■ **TRY IT**: Give back an exact copy of the lines from the start of the material through the line bearing "(** *** The render". Include both ends and nothing else.

======

Lemma Number_toString_noComma (x : number) : noComma (Number_toString x).
Proof.
  unfold Number_toString.
  assert (Hlit : forall text : string,
            Forall (fun a => N_of_ascii a ≠ 44%N) (list_ascii_of_string text) ->
            noComma (js text)).
  { intros text H. unfold js, noComma. by rewrite Forall_fmap. }
  assert (noComma (js "NaN") /\ noComma (js "0") /\ noComma (js "-")
          /\ noComma (js "Infinity") /\ noComma (js ".") /\ noComma (js "0.")
          /\ noComma (js "e-") /\ noComma (js "e+"))
    as (? & ? & ? & ? & ? & ? & ? & ?)
    by (split_and!; apply Hlit; repeat constructor; done).
  assert (Hsign : forall b : bool, noComma (if b then js "-" else [])).
  { intros []; [done | constructor]. }
  destruct (Prim2SF x) as [s|s| |s m e]; [done | by apply noComma_app | done |].
  destruct (shortestDigits _ _ _ _ _) as [digits n].
  pose proof (decimalDigits_noComma digits) as Hd.
  assert (forall k, noComma (take k (decimalDigits digits))) by (intros; by apply Forall_take).
  assert (forall k, noComma (drop k (decimalDigits digits))) by (intros; by apply Forall_drop).
  cbv zeta. apply noComma_app; [done|].
  assert (forall ex : Z, noComma ((if ex <? 0 then js "e-" else js "e+")
                                    ++ decimalDigits (Z.abs ex))).
  { intros ex. apply noComma_app; [by destruct (ex <? 0) | apply decimalDigits_noComma]. }
  repeat match goal with
         | |- noComma (if ?b then _ else _) => destruct b
         | |- noComma (_ ++ _) => apply noComma_app
         end;
    first [done | apply zeros_noComma | apply decimalDigits_noComma | auto].
Qed.

Lemma app_comma_inj (a1 a2 b1 b2 : jsstring) :
  noComma a1 -> noComma a2 ->
  a1 ++ 44%N :: b1 = a2 ++ 44%N :: b2 -> a1 = a2 /\ b1 = b2.
Proof.
  revert a2. induction a1 as [|c a1 IH]; intros a2 H1 H2 Heq.
  - destruct a2 as [|c2 a2]; cbn in Heq; [by injection Heq|].
    injection Heq as <- _. by inversion H2.
  - apply Forall_cons in H1 as [Hc H1].
    destruct a2 as [|c2 a2]; cbn in Heq.
    + injection Heq as -> _. done.
    + injection Heq as -> Heq. apply Forall_cons in H2 as [_ H2].
      destruct (IH a2 H1 H2 Heq) as [-> ->]. done.
Qed.
(* ------------------------------------------------------------------ *)
(** *** The render loop reaches a stable world                         *)

Lemma render_pass_mount L H bound p c lc w :
  instance w = None ->
  bound <= next_id w ->
  Forall (fun e => fn_id (ev_callback e) < bound
                   /\ fn_code (ev_callback e) = External) L ->
  Forall (fun h => fn_id h < bound /\ fn_code h = External) H ->
  forallb call_ok (calls w) = true ->
  window_listeners w = L ->
  scriptFinishedHandlers w = H ->
  exists f' l' h',
    committed L H bound (render_pass p c lc w) f' false l' h'
    /\ memoizedProps f' = p /\ memoizedAppContext f' = c /\ memoizedLibContext f' = lc
    /\ state_showSidebarOverride f' = false || override_cond p false
    /\ pendingUpdate f' = override_cond p false
    /\ location_hash (render_pass p c lc w) = location_hash w.
Proof.
  intros Hi Hb HfL HfH Hc Hwl Hsh.
  destruct w as [nid hash wl sh cl inst]. simpl in *. subst inst wl sh.
  unfold render_pass, commit_effects.
  assert (Hoe : forall w,
             override_effect (showSidebar p false) (hideSidebarNav p) false w
             = if override_cond p false then setShowSidebarOverride true w else w)
    by reflexivity.
  cbn -[AppView_render showSidebar hasSidebarElements override_cond
        override_effect Nat.eqb filter existsb forallb In].
  rewrite Hoe.
  destruct (override_cond p false) eqn:Ec; solve_committed bound.
Qed.

Lemma stable_renderable L H bound w :
  stable L H bound w -> renderable L H bound w.
Proof. intros Hs. left. exact Hs. Qed.

Lemma override_cond_override p : override_cond p true = false.
Proof. unfold override_cond. apply andb_false_r. Qed.
(* ===== verification/_CoqProject ===== *)
-Q . S2P
Prelude.v
Status.v
LittleEndian.v
Crc32.v
Framing.v
PendingEntryCodec.v
Posix.v
GroupCommit.v
PendingLog.v
PendingLogTheory.v
WriteCoordinator.v
UnitStores.v
WriteCoordinatorTheory.v
WriteCoordinatorCalls.v
WriteCoordinatorRecovery.v
WalEntryCodec.v
WalLog.v
WalLogTheory.v
Hnsw.v
Snapshot.v
Phnsw.v
PhnswTheory.v
PhnswWrites.v
PhnswFaults.v
BlockHeader.v
SparseCodec.v
BloomFilter.v
CircuitBreaker.v
Ulid.v
Degradation.v
Iso8601.v
F42Error.v
TaskManager.v
TaskManagerTheory.v
TaskScheduler.v
TaskSchedulerTheory.v
TaskOutcomes.v
CppStd.v
DocumentParser.v
SpcStages.v
DocumentProcessor.v
TaskForward.v
DocumentProcessorTheory.v
DocumentOutcomes.v
Sqlite.v
Documents.v
DocumentsTheory.v
FtsQuery.v
CortrixStore.v
EnrichState.v
StoreVersions.v
CortrixStoreTheory.v
DocumentGc.v
DocumentGcTheory.v
RecursiveChunker.v
RecursiveChunkerTheory.v
ParentChildChunker.v
ParentChildTheory.v
ChildParentDedup.v
SpcPipeline.v
NamespacePool.v
NamespacePoolTheory.v
TtlLruCache.v
NsRouter.v
NsRouterTheory.v
ContentRefs.v
ContentRefsTheory.v
GcManager.v
GcManagerTheory.v
MemoryQueue.v
SqlProgram.v
SecurityErrors.v
Permissions.v
PermissionsTheory.v
Tenants.v
TenantsTheory.v
ApiKeys.v
ApiKeysTheory.v
JwtSecrets.v
NsLocks.v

======

■ **ANSWER TO THE EXERCISE**:
Lemma Number_toString_noComma (x : number) : noComma (Number_toString x).
Proof.
  unfold Number_toString.
  assert (Hlit : forall text : string,
            Forall (fun a => N_of_ascii a ≠ 44%N) (list_ascii_of_string text) ->
            noComma (js text)).
  { intros text H. unfold js, noComma. by rewrite Forall_fmap. }
  assert (noComma (js "NaN") /\ noComma (js "0") /\ noComma (js "-")
          /\ noComma (js "Infinity") /\ noComma (js ".") /\ noComma (js "0.")
          /\ noComma (js "e-") /\ noComma (js "e+"))
    as (? & ? & ? & ? & ? & ? & ? & ?)
    by (split_and!; apply Hlit; repeat constructor; done).
  assert (Hsign : forall b : bool, noComma (if b then js "-" else [])).
  { intros []; [done | constructor]. }
  destruct (Prim2SF x) as [s|s| |s m e]; [done | by apply noComma_app | done |].
  destruct (shortestDigits _ _ _ _ _) as [digits n].
  pose proof (decimalDigits_noComma digits) as Hd.
  assert (forall k, noComma (take k (decimalDigits digits))) by (intros; by apply Forall_take).
  assert (forall k, noComma (drop k (decimalDigits digits))) by (intros; by apply Forall_drop).
  cbv zeta. apply noComma_app; [done|].
  assert (forall ex : Z, noComma ((if ex <? 0 then js "e-" else js "e+")
                                    ++ decimalDigits (Z.abs ex))).
  { intros ex. apply noComma_app; [by destruct (ex <? 0) | apply decimalDigits_noComma]. }
  repeat match goal with
         | |- noComma (if ?b then _ else _) => destruct b
         | |- noComma (_ ++ _) => apply noComma_app
         end;
    first [done | apply zeros_noComma | apply decimalDigits_noComma | auto].
Qed.

Lemma app_comma_inj (a1 a2 b1 b2 : jsstring) :
  noComma a1 -> noComma a2 ->
  a1 ++ 44%N :: b1 = a2 ++ 44%N :: b2 -> a1 = a2 /\ b1 = b2.
Proof.
  revert a2. induction a1 as [|c a1 IH]; intros a2 H1 H2 Heq.
  - destruct a2 as [|c2 a2]; cbn in Heq; [by injection Heq|].
    injection Heq as <- _. by inversion H2.
  - apply Forall_cons in H1 as [Hc H1].
    destruct a2 as [|c2 a2]; cbn in Heq.
    + injection Heq as -> _. done.
    + injection Heq as -> Heq. apply Forall_cons in H2 as [_ H2].
      destruct (IH a2 H1 H2 Heq) as [-> ->]. done.
Qed.
(* ------------------------------------------------------------------ *)
(** *** The render loop reaches a stable world                         *)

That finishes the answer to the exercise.